**Description of the task:** The answer must consist of every line below that contains the word "wanted".
◆ ◆ ◆ ◆ ◆
(* ===== verification/WriterReply.v ===== *)
(** * The answers of a writer to its readers: [q_receive.c]

    [handle_AckNack] takes the acknowledgements of a reader into account and
    retransmits the samples it asks for; what is not in the history cache any
    more goes into a GAP.  [handle_NackFrag] does so for the fragments of one
    sample.  The body of [handle_AckNack] is cut into the parts that its comments
    tell apart.  The clock is read at several points: [now_mt (Some seq)] is the
    time read before retransmitting [seq], [now_mt None] that at the end. *)

From Stdlib Require Import ZArith Lia.
From stdpp Require Import prelude gmap.
From S2P Require Import Prelude OrdTree Avl Bitset Defrag Reorder Dqueue Time Wire Protocol Receive Whc WrReaders Xmsg Writer WriterSend.

Definition ACKNACK_FLAG_FINAL : Z := 0x02.

Section Reply.
Context {T : Type -> Type} `{!OrdTree T}.
Context (cfg : writer_config) (ndebug : bool) (xmsg_size : nn_xmsg -> Z).
Implicit Types (w : writer (T := T)) (x : wx (T := T)) (sd : serdata) (prd : proxy_reader).

Abbreviation readers_upd t k f := (upd_match (wc_little_endian cfg) t k f).
Abbreviation readers_upd_augment t k f := (upd_match_augment (wc_little_endian cfg) t k f).

Definition add_Gap (m : nn_xmsg) w prd (start base numbits : Z) (bits : list Z) : option nn_xmsg :=
  if numbits <=? 0 then None
  else if (length bits <? bitset_words numbits)%nat then None
  else add_submsg m (SmGap (MkGap (guid_entityid (prd_guid prd)) (guid_entityid (wr_guid w)) (toSN start)
                              (SequenceNumberSet (toSN base) numbits (take (bitset_words numbits) bits)))).

(** The first sequence number, for a writer that has not written anything. *)
Definition pretend_written w : writer :=
  if wr_seq w >? 0 then w
  else let n := wr_numbers_ w in set_numbers w (WrNumbers 1 (nu_cs_seq n) 1 (nu_hbcount n) (nu_hbfragcount n) (nu_last_kernel_seq n)).

Definition force_heartbeat_to_peer x prd (hbansreq : Z) : option (wx (T := T)) :=
  let w := wx_wr x in
  if negb (wr_reliable w) then None
  else
    r ← nn_xmsg_setdstPRD (nn_xmsg_new NN_XMSG_KIND_CONTROL) prd;
    match r with
    | inr _ => Some x
    | inl m =>
        '(m, w) ←
          (if whc_empty (wr_whc w) && negb (wc_respond_to_rti_init_zero_ack_with_invalid_heartbeat cfg) then
             let w := pretend_written w in
             m ← add_Gap m w prd (wr_seq w) (wr_seq w + 1) 1 [0];
             add_Heartbeat cfg m w hbansreq (guid_entityid (prd_guid prd)) true
           else add_Heartbeat cfg m w hbansreq (guid_entityid (prd_guid prd)) false);
        q ← qxev_msg (wx_evq x) m;
        Some (put_evq (put x w) q)
    end.

Definition grow_gap_to_next_seq w (seq : Z) : option Z :=
  next_seq ← whc_next_seq ndebug (wr_whc w) (seq - 1);
  Some (if next_seq =? MAX_SEQ_NUMBER then wr_seq_xmit w + 1
        else if next_seq >? wr_seq_xmit w then wr_seq_xmit w
        else next_seq).

(** ** The parts of [handle_AckNack] *)

(** [seqbase - 1], a difference of 64 bits. *)
Definition acked_seq (seqbase : Z) : Z := wrap_s 64 (seqbase - 1).

(** The ACK part. *)
Definition acknack_ack x (k seqbase now_et : Z) : option (wx (T := T)) :=
  let w := wx_wr x in
  '(n, _) ← ut_avlLookup (wr_readers_treedef (wc_little_endian cfg)) (wr_readers w) k;
  if acked_seq seqbase >? rn_seq n then
    let seq := if acked_seq seqbase >? wr_seq w then wr_seq w else acked_seq seqbase in
    let t := readers_upd_augment (wr_readers w) k (fun n => rn_set_seq n seq) in
    '(x, _) ← remove_acked_messages cfg ndebug (put x (set_readers w (wr_num_reliable_readers w) t)) now_et;
    Some x
  else Some x.

(** The acknowledged sequence number of a reader that responds again. *)
Definition responsive_seq w (seqbase : Z) : option Z :=
  oldest_seq ← (if whc_empty (wr_whc w) then Some (wr_seq w) else whc_max_seq (wr_whc w));
  let seq := if oldest_seq >? acked_seq seqbase then oldest_seq else acked_seq seqbase in
  Some (if seq >? wr_seq w then wr_seq w else seq).

Definition acknack_responsive x (k seqbase : Z) prd : option (wx (T := T)) :=
  let w := wx_wr x in
  '(n, _) ← ut_avlLookup (wr_readers_treedef (wc_little_endian cfg)) (wr_readers w) k;
  if (rn_seq n =? MAX_SEQ_NUMBER) && prd_reliable prd then
    seq ← responsive_seq w seqbase;
    let t := readers_upd_augment (wr_readers w) k (fun n => rn_set_seq (rn_set_replied n true) seq) in
    Some (put x (set_readers w (wr_num_reliable_readers w) t))
  else Some x.

Definition acknack_replied x (k seqbase : Z) (is_pure_nonhist_ack : bool) : option (wx (T := T)) :=
  let w := wx_wr x in
  '(n, _) ← ut_avlLookup (wr_readers_treedef (wc_little_endian cfg)) (wr_readers w) k;
  if negb (rn_has_replied_to_hb n) && (seqbase >? 1) && is_pure_nonhist_ack
  then Some (put x (set_readers w (wr_num_reliable_readers w) (readers_upd_augment (wr_readers w) k (fun n => rn_set_replied n true))))
  else Some x.

(** What to retransmit: [seqbase], [numbits] and [hb_sent_in_response]. *)
Definition acknack_classify x (k seqbase msg_numbits : Z) prd (is_preemptive_ack is_pure_nonhist_ack : bool)
  : option (wx (T := T) * Z * Z * bool) :=
  let w := wx_wr x in
  '(n, _) ← ut_avlLookup (wr_readers_treedef (wc_little_endian cfg)) (wr_readers w) k;
  if is_preemptive_ack then
    x ← force_heartbeat_to_peer x prd 0;
    if whc_empty (wr_whc w) then Some (x, seqbase, msg_numbits, true)
    else min ← whc_min_seq (wr_whc (wx_wr x)); Some (x, min, wc_accelerate_rexmit_block_size cfg, true)
  else if negb (rn_assumed_in_sync n) then
    if is_pure_nonhist_ack
    then Some (put x (set_readers w (wr_num_reliable_readers w) (readers_upd (wr_readers w) k rn_set_in_sync)), seqbase, msg_numbits, false)
    else if msg_numbits <? wc_accelerate_rexmit_block_size cfg
    then Some (x, seqbase, wc_accelerate_rexmit_block_size cfg, false)
    else Some (x, seqbase, msg_numbits, false)
  else Some (x, seqbase, msg_numbits, false).

(** The variables of the loop. *)
Record rexmit_loop : Type := RexmitLoop {
  rl_st : wx (T := T);
  rl_enqueued : bool;
  rl_gapstart : Z;
  rl_gapend : Z;
  rl_gapnumbits : Z;
  rl_gapbits : list Z;
  rl_msgs_sent : Z;
  rl_msgs_lost : Z;
  rl_max_seq_in_reply : Z;
}.

Definition upd_whc_node w (seq : Z) (f : whc_node -> whc_node) : option (writer (T := T)) :=
  c ← upd_node (wr_whc w) seq f; Some (set_whc w c).
Definition nd_set_rexmit_ts (nd : whc_node) (t : Z) : whc_node :=
  WhcNode (nd_next_seq nd) (nd_prev_seq nd) (nd_idxnode nd) (nd_idxnode_pos nd) (nd_seq nd) (nd_unacked nd) t (nd_rexmit_count nd) (nd_serdata nd).
Definition nd_inc_rexmit_count (nd : whc_node) : whc_node :=
  WhcNode (nd_next_seq nd) (nd_prev_seq nd) (nd_idxnode nd) (nd_idxnode_pos nd) (nd_seq nd) (nd_unacked nd) (nd_last_rexmit_ts nd)
    (wrap_u 32 (nd_rexmit_count nd + 1)) (nd_serdata nd).

(** [enqueued], and the sample was sent if so. *)
Definition rexmit_done (l : rexmit_loop) x (seq r : Z) (touch : whc_node -> whc_node) : option rexmit_loop :=
  if r >=? 0 then
    w ← upd_whc_node (wx_wr x) seq touch;
    Some (RexmitLoop (put x w) true (rl_gapstart l) (rl_gapend l) (rl_gapnumbits l) (rl_gapbits l) (rl_msgs_sent l + 1) (rl_msgs_lost l) seq)
  else Some (RexmitLoop x false (rl_gapstart l) (rl_gapend l) (rl_gapnumbits l) (rl_gapbits l) (rl_msgs_sent l) (rl_msgs_lost l) (rl_max_seq_in_reply l)).

(** A sample that is in the cache. *)
Definition rexmit_sample (l : rexmit_loop) (seq : Z) (whcn : whc_node) prd (assumed_in_sync : bool) (now_mt : Z) : option rexmit_loop :=
  let x := rl_st l in
  w ← (if negb (wr_retransmitting (wx_wr x)) && nd_unacked whcn then writer_set_retransmitting cfg (wx_wr x) else Some (wx_wr x));
  let x := put x w in
  if bool_decide (wc_retransmit_merging cfg <> REXMIT_MERGE_NEVER) && assumed_in_sync then
    if now_mt >? nd_last_rexmit_ts whcn + wc_retransmit_merging_period cfg then
      '(x, r) ← enqueue_sample_wrlock_held cfg xmsg_size x seq (nd_serdata whcn) None false;
      rexmit_done l x seq r (fun nd => nd_set_rexmit_ts nd now_mt)
    else Some (RexmitLoop x true (rl_gapstart l) (rl_gapend l) (rl_gapnumbits l) (rl_gapbits l) (rl_msgs_sent l) (rl_msgs_lost l) (rl_max_seq_in_reply l))
  else
    '(x, r) ← enqueue_sample_wrlock_held cfg xmsg_size x seq (nd_serdata whcn) (Some prd) false;
    rexmit_done l x seq r nd_inc_rexmit_count.

(** A sample that is not. *)
Definition note_lost (l : rexmit_loop) (seq : Z) : option rexmit_loop :=
  let lost start stop numbits bits :=
    RexmitLoop (rl_st l) (rl_enqueued l) start stop numbits bits (rl_msgs_sent l) (rl_msgs_lost l + 1) (rl_max_seq_in_reply l) in
  if rl_gapstart l =? -1 then Some (lost seq (seq + 1) (rl_gapnumbits l) (rl_gapbits l))
  else if seq =? rl_gapend l then Some (lost (rl_gapstart l) (seq + 1) (rl_gapnumbits l) (rl_gapbits l))
  else if seq - rl_gapend l <? 256 then
    let idx := wrap_u 32 (seq - rl_gapend l) in
    bits ← nn_bitset_set (idx + 1) (rl_gapbits l) idx;
    Some (lost (rl_gapstart l) (rl_gapend l) (idx + 1) bits)
  else Some l.

(** The body of the loop for bit [i]. *)
Definition acknack_step (l : rexmit_loop) (snset : sequence_number_set) (seqbase numbits i : Z) prd (assumed_in_sync : bool) (now_mt : option Z -> Z)
  : option rexmit_loop :=
  wanted ← (if i >=? ss_numbits snset then Some true else nn_bitset_isset numbits (ss_bits snset) i);
  if wanted : bool then
    let seq := seqbase + i in
    match whc_findseq (wr_whc (wx_wr (rl_st l))) seq with
    | Some whcn => rexmit_sample l seq whcn prd assumed_in_sync (now_mt (Some seq))
    | None => note_lost l seq
    end
  else Some l.

Fixpoint acknack_loop (n : nat) (l : rexmit_loop) (snset : sequence_number_set) (seqbase numbits i : Z) prd (assumed_in_sync : bool) (now_mt : option Z -> Z)
  : option rexmit_loop :=
  match n with
  | O => Some l
  | S n' =>
      if (seqbase + i <=? wr_seq_xmit (wx_wr (rl_st l))) && rl_enqueued l then
        l ← acknack_step l snset seqbase numbits i prd assumed_in_sync now_mt;
        acknack_loop n' l snset seqbase numbits (i + 1) prd assumed_in_sync now_mt
      else Some l
  end.

Definition init_loop x : rexmit_loop := RexmitLoop x true (-1) (-1) 0 (replicate 8 0) 0 0 0.

(** The GAP: its start, base, number of bits and bits. *)
Definition acknack_gap_params (l : rexmit_loop) (seqbase msg_numbits : Z) : option (Z * Z * Z * list Z) :=
  gapend ← (if rl_gapend l =? seqbase + msg_numbits then grow_gap_to_next_seq (wx_wr (rl_st l)) (rl_gapend l) else Some (rl_gapend l));
  if rl_gapnumbits l =? 0 then bits ← nn_bitset_set 1 (rl_gapbits l) 0; Some (rl_gapstart l, gapend - 1, 1, bits)
  else Some (rl_gapstart l, gapend, rl_gapnumbits l, rl_gapbits l).

Definition acknack_gap (l : rexmit_loop) (seqbase msg_numbits : Z) prd : option rexmit_loop :=
  if rl_gapstart l >? 0 then
    '(start, base, numbits, bits) ← acknack_gap_params l seqbase msg_numbits;
    let x := rl_st l in
    r ← nn_xmsg_setdstPRD (nn_xmsg_new NN_XMSG_KIND_CONTROL) prd;
    x ← (match r with
         | inr _ => Some x
         | inl m => m ← add_Gap m (wx_wr x) prd start base numbits bits; q ← qxev_msg (wx_evq x) m; Some (put_evq x q)
         end);
    Some (RexmitLoop x (rl_enqueued l) start base numbits bits (rl_msgs_sent l + 1) (rl_msgs_lost l)
            (if base - 1 + numbits >? rl_max_seq_in_reply l then base - 1 + numbits else rl_max_seq_in_reply l))
  else Some l.

Definition count_rexmits w (sent lost : Z) : writer :=
  let s := wr_stats_ w in
  set_stats w (WrStats (wst_num_acks_received s) (wst_num_nacks_received s) (wst_throttle_count s)
                 (wrap_u 32 (wst_rexmit_count s + sent)) (wrap_u 32 (wst_rexmit_lost_count s + lost))).

(** The heartbeats at the end. *)
Definition acknack_heartbeat (l : rexmit_loop) (flags : Z) prd (hb_sent : bool) (now_mt : Z) : option (wx (T := T)) :=
  let x := rl_st l in
  let x := put x (count_rexmits (wx_wr x) (rl_msgs_sent l) (rl_msgs_lost l)) in
  if negb (rl_msgs_sent l =? 0) && (rl_max_seq_in_reply l <? wr_seq_xmit (wx_wr x)) then
    x ← force_heartbeat_to_peer x prd 1;
    w ← writer_hbcontrol_note_asyncwrite cfg (wx_wr x) now_mt;
    Some (put x w)
  else if negb (flag flags ACKNACK_FLAG_FINAL) && negb hb_sent then force_heartbeat_to_peer x prd 0
  else Some x.

Definition count_ack w (is_nack : bool) : writer :=
  let s := wr_stats_ w in
  set_stats w (WrStats (wrap_u 32 (wst_num_acks_received s + 1))
                 (if is_nack then wrap_u 32 (wst_num_nacks_received s + 1) else wst_num_nacks_received s)
                 (wst_throttle_count s) (wst_rexmit_count s) (wst_rexmit_lost_count s)).

(** From where the ACKNACK is accepted to the NACK part. *)
Definition acknack_accepted x (k : Z) (msg : AckNack) prd (is_pure_ack is_pure_nonhist_ack is_preemptive_ack : bool) (now_et : Z) (now_mt : option Z -> Z)
  : option (wx (T := T)) :=
  let snset := an_readerSNState msg in
  let seqbase := fromSN (ss_bitmap_base snset) in
  x ← acknack_ack x k seqbase now_et;
  x ← acknack_responsive x k seqbase prd;
  x ← acknack_replied x k seqbase is_pure_nonhist_ack;
  '(x, seqbase, numbits, hb_sent) ← acknack_classify x k seqbase (ss_numbits snset) prd is_preemptive_ack is_pure_nonhist_ack;
  '(n, _) ← ut_avlLookup (wr_readers_treedef (wc_little_endian cfg)) (wr_readers (wx_wr x)) k;
  l ← acknack_loop (Z.to_nat numbits) (init_loop x) snset seqbase numbits 0 prd (rn_assumed_in_sync n) now_mt;
  l ← acknack_gap l seqbase (ss_numbits snset) prd;
  acknack_heartbeat l (an_flags msg) prd hb_sent (now_mt None).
◆ ◆ ◆ ◆ ◆
**Response to the exercise:**
  wanted ← (if i >=? ss_numbits snset then Some true else nn_bitset_isset numbits (ss_bits snset) i);
  if wanted : bool then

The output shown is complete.